Por Everaldo Rodrigues
Em novembro de 2006, a Unicamp comemorava seu aniversário de 40 anos. Dentre os diversos eventos realizados na ocasião, ocorreu o colóquio Caminhos da língua portuguesa: África-Brasil, com uma série de conferências e mesas-redondas que contou com especialistas de diversas áreas do conhecimento, como linguistas, escritores, historiadores, antropólogos e artistas. O objetivo dos encontros foi debater e analisar, por meio de múltiplos olhares, a apropriação da língua levada pelos portugueses para suas colônias na África e na América, tanto na fala quanto na escrita. Os textos proferidos nas conferências foram reunidos no livro África-Brasil: Caminhos da língua portuguesa e publicados pela Editora da Unicamp.
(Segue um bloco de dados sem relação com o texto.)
(** * Leilão tracker: deduplication, scoring, ranking and novelty tagging

    A shallow embedding of [scripts/types.ts], [scripts/utils.ts] and
    [scripts/deduplicate.ts], followed by the properties of the
    deduplication pipeline.

    Conventions of the embedding.
    - A JavaScript string is the Rocq [string] that holds its UTF-8
      encoding; string equality is preserved by this encoding, and
      [JS.length] recovers the number of UTF-16 code units that
      [String.prototype.length] returns.
    - A JavaScript [number] is a rational [Q]: every finite double is one,
      and the code only compares numbers, subtracts them to read the sign
      of the difference and tests them for zero.  [NaN] and the infinities
      do not occur in the record fields (they have no JSON form).
    - [T | null] and an optional field [f?: T] are [option T].
    - An array is a [list]; [arr[i] = x] is stdpp's [<[i:=x]> arr].
    - A [Set<string>] is the list of its elements in insertion order,
      which is the order in which [for ... of] visits them. *)

From Stdlib Require Import Ascii String QArith Lqa Sorted.
From stdpp Require Import gmultiset base list strings gmap.

Local Open Scope Z_scope.

(** ** JavaScript values and built-ins *)

Module JS.

(** Truthiness: [null], [undefined], [0], [''] and [false] are falsy. *)
Definition truthy_number (x : option Q) : bool :=
  match x with
  | Some q => negb (Qeq_bool q 0)
  | None => false
  end.

Definition truthy_string (s : string) : bool :=
  negb (String.eqb s EmptyString).

Definition truthy_opt_string (x : option string) : bool :=
  match x with
  | Some s => truthy_string s
  | None => false
  end.

Definition truthy_bool (x : option bool) : bool :=
  match x with
  | Some b => b
  | None => false
  end.

(** [x < y] on numbers. *)
Definition lt (x y : Q) : bool := negb (Qle_bool y x).

(** [x || d] on a nullable number. *)
Definition number_or (x : option Q) (d : Q) : Q :=
  match x with
  | Some q => if Qeq_bool q 0 then d else q
  | None => d
  end.

(** [s.length]: UTF-16 code units of the string whose UTF-8 encoding is
    [s].  A continuation byte (10xxxxxx) adds nothing, a lead byte of a
    four-byte sequence (11110xxx) stands for a surrogate pair. *)
Definition units_of_byte (c : ascii) : nat :=
  let n := nat_of_ascii c in
  if (n <? 128)%nat then 1%nat
  else if (n <? 192)%nat then 0%nat
  else if (n <? 240)%nat then 1%nat
  else 2%nat.

Fixpoint length (s : string) : nat :=
  match s with
  | EmptyString => 0%nat
  | String c rest => (units_of_byte c + length rest)%nat
  end.

(** [Set.prototype.has] and [Set.prototype.add] on the insertion-ordered
    element list. *)
Definition Set_has (x : string) (s : list string) : bool :=
  bool_decide (x ∈ s).

Definition Set_add (x : string) (s : list string) : list string :=
  if Set_has x s then s else s ++ [x].

(** Stable insertion by a boolean order: [x] is put in front of the first
    [y] with [leb x y], and [sort_by] inserts the elements of a list from
    its last one to its first one. *)
Section Sort.
Context {A : Type}.

Fixpoint insert_by (leb : A → A → bool) (x : A) (sorted : list A) : list A :=
  match sorted with
  | [] => [x]
  | y :: rest =>
      if leb x y then x :: sorted else y :: insert_by leb x rest
  end.

Definition sort_by (leb : A → A → bool) (l : list A) : list A :=
  foldr (insert_by leb) [] l.

(** [Array.prototype.sort(compareFn)].  The array is taken from left to
    right, and an element is moved ahead of the elements before it for as
    long as [compareFn(element, earlier)] is negative; a result of zero or
    more leaves the element behind the earlier one.  [sortedRev] is the
    part sorted so far, its last element first.

    ECMAScript 2019 requires the sort to be stable, and for a consistent
    comparator the stable sorted arrangement of a list is unique, whatever
    algorithm the engine runs ([stable_sort_is_sort_by] and
    [Array_sort_sort_by] below).  For an inconsistent comparator ECMAScript
    leaves the order to the engine.  On an array of two elements V8 and
    JavaScriptCore, the engine of Bun, call [compareFn(second, first)] once
    and exchange the two exactly when the result is negative, as this
    definition does; an array on which every such call returns a positive
    number is left as it is. *)
Definition Array_sort (compareFn : A → A → Q) (l : list A) : list A :=
  let behind x earlier := negb (lt (compareFn x earlier) 0) in
  rev (foldl (λ sortedRev x, insert_by behind x sortedRev) [] l).
End Sort.

End JS.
A organização da obra foi realizada pelos professores Charlotte Galves, do Departamento de Linguística, e Fernando Rosa Ribeiro, do Departamento de História, ambos da Unicamp, além do professor Helder Garmes, do Departamento de Letras Clássicas e Vernáculas da USP. A publicação dos textos representa um passo importante nos debates sobre a língua portuguesa, especialmente na análise de seu papel nas interações sociais e culturais mantidas ao longo dos séculos, de seu contato com idiomas africanos e das relações estabelecidas com outras línguas devido ao seu uso por exilados, migrantes e escravizados. As reflexões apresentadas percorrem uma sequência temática. Os primeiros artigos tratam dos processos históricos de apropriação da língua portuguesa, seguidos por textos que destacam o papel da literatura na formação da identidade nacional na África pós-colonial. Os últimos textos procuram mostrar como as línguas africanas e o português se influenciam mutuamente e atuam nos dias de hoje. O resultado é um livro formado por uma instigante interdisciplinaridade, mas também por uma variedade de pontos de vista que evidenciam a diversidade dos estudos possíveis tendo como objeto a nossa língua.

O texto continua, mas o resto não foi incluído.